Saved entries
(** What is left of a limit after the L1 fee, spent on gas, still fits the limit
    together with the L1 fee. *)
Lemma token_limit_affordable {Er X} limit l1 info price gas allowance : usable info → 0 ≤ limit ≤ u256_max → 0 ≤ l1 → 0 ≤ price →
  0 ≤ gas ≤ allowance →
  gas_allowance_from_token_limit (Er := Er) (X := X) limit l1 info price = Ok allowance →
  eth_to_token_amount info (gas * price + l1) ≤ limit.
Proof.
  intros Hu Hlim Hl1 Hp Hg. unfold gas_allowance_from_token_limit. intros [Hlt Hok]%reject_Ok. bool_simp.
  apply bind_Ok in Hok as (eth & Heth%ok_or_Ok & [= <-]). unfold token_amount_to_eth in Heth.
  rewrite (config_ok info Hu) in Heth. injection Heth as Heth. pose proof Hu as [[Hr Hr'] [Hs Hs']].
  set (t := eth_to_token_amount info l1) in *. set (avail := limit - t) in *.
  assert (Ht0 : 0 ≤ t) by (apply token_amount_nonneg; lia).
  assert (Hsat : 0 ≤ saturating_mul u256_max avail (price_ratio info) ≤ avail * price_ratio info).
  { unfold saturating_mul. assert (0 ≤ avail * price_ratio info) by (apply Z.mul_nonneg_nonneg; unfold avail; lia). ulia. }
  assert (Heth0 : 0 ≤ eth) by (rewrite <- Heth; apply Z.div_pos; lia).
  assert (Hcost : gas * price ≤ eth) by (apply (allowance_affordable eth price gas); lia).
  assert (Hbudget : eth * scale info ≤ avail * price_ratio info).
  { rewrite <- Heth. pose proof (Z.mul_div_le (saturating_mul u256_max avail (price_ratio info)) (scale info) Hs). lia. }
  assert (Hgp : 0 ≤ gas * price) by nonneg.
  pose proof (token_amount_ceil info l1 Hu Hl1) as Hc1. pose proof (token_amount_ceil info (gas * price + l1) Hu ltac:(lia)) as Hc2.
  cbv zeta in Hc1, Hc2. fold t in Hc1.
  assert (Hgs : gas * price * scale info ≤ avail * price_ratio info).
  { pose proof (Z.mul_le_mono_nonneg_r _ _ (scale info) ltac:(lia) Hcost). lia. }
  assert (Hsum : Z.min ((gas * price + l1) * scale info) u256_max ≤ limit * price_ratio info).
  { assert ((gas * price + l1) * scale info = gas * price * scale info + l1 * scale info) by ring.
    assert (limit * price_ratio info = avail * price_ratio info + t * price_ratio info) by (unfold avail; ring).
    destruct (Z.le_gt_cases (l1 * scale info) u256_max); [lia|].
    assert (0 ≤ gas * price * scale info) by nonneg. assert (0 ≤ avail * price_ratio info) by (apply Z.mul_nonneg_nonneg; unfold avail; lia). lia. }
  set (tt' := eth_to_token_amount info (gas * price + l1)) in *. nia.
Qed.

(** A registry entry's price ratio and scale are words. *)
Lemma load_ranges {E} keccak256 (storage : Address → Z → result Z E) id entry :
  (∀ a k v, storage a k = Ok v → is_u256 v) → load keccak256 storage id = Ok (Some entry) →
  is_u256 (e_price_ratio entry) ∧ is_u256 (e_scale entry).
Proof.
  intros Hs Ho. unfold load, read_registry_entry in Ho. apply bind_Ok in Ho as (? & ? & Ho).
  destruct (_ =? 0); [done|]. do 4 (apply bind_Ok in Ho as (? & ?%Hs & Ho)). by injection Ho as <-.
Qed.

(** The same transaction with another gas limit. *)
Definition with_gas_limit {AL SA RA} (g : Z) (e : MorphTxEnv AL SA RA) : MorphTxEnv AL SA RA :=
  let i := inner e in {|
  inner := {| tx_type := tx_type i; TxEnv.caller := TxEnv.caller i; gas_limit := g; gas_price := gas_price i;
              kind := kind i; value := value i; data := data i; nonce := nonce i; chain_id := chain_id i;
              access_list := access_list i; gas_priority_fee := gas_priority_fee i; blob_hashes := blob_hashes i;
              max_fee_per_blob_gas := max_fee_per_blob_gas i; authorization_list := authorization_list i |};
  rlp_bytes := rlp_bytes e; version := version e; fee_token_id := fee_token_id e; fee_limit := fee_limit e;
  reference := reference e; memo := memo e |}.

Section Estimate.
Context {J Er Code Log St CP : Type} `{JournalLaws J Er Code Log St CP}.
Context {AL SA RA : Type} (keccak256 : bytes → Z).
Context {C F : Type} `{ForkConditionOps F} `{MorphHardforks C F} (chain_spec : C) {X : Type}.
Abbreviation env := (MorphTxEnv AL SA RA).
Context (price : env → Z → Z).
Context (spending : env → Z → Z → result Z InvalidTransaction).
Context (check_account : AccountInfo Code → Z → bool → bool → result unit InvalidTransaction).
Abbreviation evm := (MorphEvm J Er Log).
Abbreviation error := (EVMError Er InvalidTransaction).
Context (run_exec_loop : FrameInit Code → sm evm error FrameResult).
Context (eip7702_address : Code → option Address).
Context (upstream : env → result Z (option Er)) (basic : Address → result (option Z) Er) (gas_cap : Z).
Context (ce : CallEnv) (tx : env) (block : BlockEnv) (cfg : Cfg) (e : evm).
Abbreviation sender := (TxEnv.caller (inner tx)).
Abbreviation allowance := (caller_gas_allowance (X := X) chain_spec keccak256 (db_storage (journal e)) basic upstream gas_cap ce tx).
Abbreviation l1_fee := (estimate_l1_fee (X := X) chain_spec (db_storage (journal e)) ce tx).

(** The estimate looks at the state that the transaction is executed on, at its
    hardfork; only Morph transactions name a fee token, and the registry gives the token
    a balance slot (a call-mode token has none). *)
Record estimate_at_state : Prop := {
  es_estimate : disable_block_gas_limit ce = false;
  es_spec : morph_hardfork_at chain_spec (ce_number ce) (ce_timestamp ce) = spec cfg;
  es_basic a o : basic a = Ok o → default 0 o = balance_of (journal e) a;
  es_funds : 0 ≤ balance_of (journal e) sender ≤ u128_max;
  es_fresh : fresh_storage (journal e);
  es_l2 : is_l1_msg tx = false;
  es_token : uses_token_fee tx = true → is_morph_tx tx = true;
  es_limit : ∀ l, fee_limit tx = Some l → 0 ≤ l;
  es_slot entry : uses_token_fee tx = true → load keccak256 (db_storage (journal e)) (token_id tx) = Ok (Some entry) →
    ∃ bs, e_balance_slot entry = Some bs;
}.
Hypothesis Hes : estimate_at_state.

Lemma estimate_l1 l1 : l1_fee = Ok l1 → ∃ info, try_fetch (db_storage (journal e)) (spec cfg) = Ok info
  ∧ l1 = calculate_tx_l1_cost info (default [] (rlp_bytes tx)) (spec cfg) ∧ 0 ≤ l1.
Proof.
  unfold estimate_l1_fee. rewrite (es_l2 Hes), (es_spec Hes). intros [_ [_ Hok]%reject_Ok]%reject_Ok.
  apply bind_Ok in Hok as (b & ->%ok_or_Ok & Hok). apply bind_Ok in Hok as (info & Hi%map_err_Ok & [= <-]).
  exists info. split_and!; [done..|]. eapply l1_cost_range; [|exact Hi]. intros. by eapply db_storage_u256.
Qed.

Lemma balance_of_account_Ok b : balance_of_account (Er := Er) (X := X) basic sender = Ok b → b = balance_of (journal e) sender.
Proof. unfold balance_of_account. intros (o & Ho%map_err_Ok & [= <-])%bind_Ok. by apply (es_basic Hes). Qed.

(** The ETH side. *)
Lemma eth_allowance a g : uses_token_fee tx = false → 0 ≤ value (inner tx) → 0 ≤ max_fee_per_gas tx → 0 ≤ g ≤ a → allowance = Ok a →
  ∃ info, try_fetch (db_storage (journal e)) (spec cfg) = Ok info
  ∧ max_cost (with_gas_limit g tx) (calculate_tx_l1_cost info (default [] (rlp_bytes tx)) (spec cfg)) ≤ balance_of (journal e) sender.
Proof.
  intros Htok Hv Hp Hg. unfold caller_gas_allowance. rewrite (es_estimate Hes). intros (l1 & Hl1%map_err_Ok & Hok)%bind_Ok.
  apply estimate_l1 in Hl1 as (info & Hf & -> & Hl1). exists info. split; [done|].
  assert (Hid : (fee_token_id tx ≫= λ id, if 0 <? id then Some id else None) = None).
  { unfold uses_token_fee in Htok. destruct (fee_token_id tx) as [id|]; [cbn; by rewrite Htok|done]. }
  rewrite Hid in Hok. apply bind_Ok in Hok as (b & ->%balance_of_account_Ok & Hok).
  apply bind_Ok in Hok as (av & Hav%ok_or_Ok & Hok). unfold checked_sub in Hav.
  destruct (Z.leb_spec (value (inner tx)) (balance_of (journal e) sender)); [|done]. injection Hav as <-.
  apply reject_Ok in Hok as [Hlt [= <-]]. bool_simp. unfold max_cost. cbn [inner with_gas_limit gas_limit value].
  assert (Haff : g * gas_price (inner tx) ≤ balance_of (journal e) sender - value (inner tx) - calculate_tx_l1_cost info (default [] (rlp_bytes tx)) (spec cfg)).
  { apply allowance_affordable; [lia|exact Hp|lia|exact (proj2 Hg)]. }
  change (max_fee_per_gas (with_gas_limit g tx)) with (gas_price (inner tx)). lia.
Qed.

(** The token side. *)
Lemma token_allowance a g : uses_token_fee tx = true → 0 ≤ max_fee_per_gas tx → 0 ≤ g ≤ a → allowance = Ok a →
  ∃ info entry bs, try_fetch (db_storage (journal e)) (spec cfg) = Ok info ∧ token_id tx ≠ 0
  ∧ load keccak256 (db_storage (journal e)) (token_id tx) = Ok (Some entry) ∧ e_balance_slot entry = Some bs
  ∧ e_is_active entry = true ∧ 0 < e_price_ratio entry ∧ 0 < e_scale entry
  ∧ value (inner tx) ≤ balance_of (journal e) sender
  ∧ let i := fee_info_at keccak256 (with_gas_limit g tx) entry bs e in
    eth_to_token_amount i (g * max_fee_per_gas tx + calculate_tx_l1_cost info (default [] (rlp_bytes tx)) (spec cfg))
      ≤ effective_fee_limit i (default 0 (fee_limit tx)).
Proof.
  intros Htok Hp Hg. unfold caller_gas_allowance. rewrite (es_estimate Hes). intros (l1 & Hl1%map_err_Ok & Hok)%bind_Ok.
  apply estimate_l1 in Hl1 as (info & Hf & -> & Hl1). set (l1 := calculate_tx_l1_cost _ _ _) in *.
  assert (Hid : (fee_token_id tx ≫= λ id, if 0 <? id then Some id else None) = Some (token_id tx) ∧ 0 < token_id tx).
  { unfold uses_token_fee in Htok. unfold token_id. destruct (fee_token_id tx) as [id|]; [|done]. cbn. rewrite Htok.
    split; [done|by apply Z.ltb_lt]. }
  destruct Hid as [Hid Hpos]. rewrite Hid in Hok. unfold caller_gas_allowance_with_token in Hok.
  apply bind_Ok in Hok as (o & Ho%map_err_Ok & Hok). apply bind_Ok in Hok as (i & ->%ok_or_Ok & Hok).
  apply bind_Ok in Hok as (b & ->%balance_of_account_Ok & Hok).
  unfold load_storage_only in Ho. apply bind_Ok in Ho as (oe & Hload & Ho). destruct oe as [entry|]; [|done].
  apply bind_Ok in Ho as (i' & Hi & [= ->]). destruct (es_slot Hes entry Htok Hload) as [bs Hbs].
  unfold entry_load_storage_only in Hi. rewrite Hbs in Hi. apply bind_Ok in Hi as (v & Hv & [= <-]).
  unfold read_balance_from_storage, read_mapping_value in Hv. pose proof (db_storage_u256 _ _ _ _ Hv) as Hvr. apply (es_fresh Hes) in Hv as Hve.
  assert (Hinfo : into_fee_info entry sender v = fee_info_at keccak256 (with_gas_limit g tx) entry bs e)
    by (unfold fee_info_at; by rewrite Hve).
  rewrite Hinfo in Hok. set (i := fee_info_at keccak256 (with_gas_limit g tx) entry bs e) in *.
  unfold token_gas_allowance in Hok. apply reject_Ok in Hok as [Husable Hok]. apply reject_Ok in Hok as [Hval Hok]. bool_simp.
  destruct Husable as [[Hact Hpr] Hsc].
  destruct (load_ranges keccak256 (db_storage (journal e)) (token_id tx) entry) as [Hpr0 Hsc0]; [intros; by eapply db_storage_u256|done|].
  assert (Hu : usable i) by (subst i; unfold usable; cbn in *; unfold in_range in *; lia).
  replace (balance_slot i) with (Some bs) in Hok by done.
  exists info, entry, bs. split_and!; [done|lia|done|done|by subst i| | |lia|]; [subst i; cbn in *; unfold in_range in *; lia..|].
  cbv zeta. assert (Hbal : 0 ≤ balance i ≤ u256_max) by (rewrite <- Hinfo; cbn; exact Hvr).
  unfold effective_fee_limit. destruct (fee_limit tx) as [l|] eqn:Hl; cbv [default id].
  - pose proof (es_limit Hes l Hl). destruct (Z.eqb_spec l 0); cbn [negb] in Hok;
      apply bind_Ok in Hok as (al & Hal & [= <-]); (eapply token_limit_affordable; [exact Hu| |exact Hl1|exact Hp|exact Hg|exact Hal]); fold i; lia.
  - apply bind_Ok in Hok as (al & Hal & [= <-]). eapply token_limit_affordable; [exact Hu|exact Hbal|exact Hl1|exact Hp|exact Hg|exact Hal].
Qed.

_Work instructions_. Reproduce the lines of the entries above from the one with "cbv zeta in Hc1, Hc2. fold t in Hc1." to the one with "assert (limit *", both included, exactly and without any other line.

_Exercise answer_.
  cbv zeta in Hc1, Hc2. fold t in Hc1.
  assert (Hgs : gas * price * scale info ≤ avail * price_ratio info).
  { pose proof (Z.mul_le_mono_nonneg_r _ _ (scale info) ltac:(lia) Hcost). lia. }
  assert (Hsum : Z.min ((gas * price + l1) * scale info) u256_max ≤ limit * price_ratio info).
  { assert ((gas * price + l1) * scale info = gas * price * scale info + l1 * scale info) by ring.
    assert (limit * price_ratio info = avail * price_ratio info + t * price_ratio info) by (unfold avail; ring).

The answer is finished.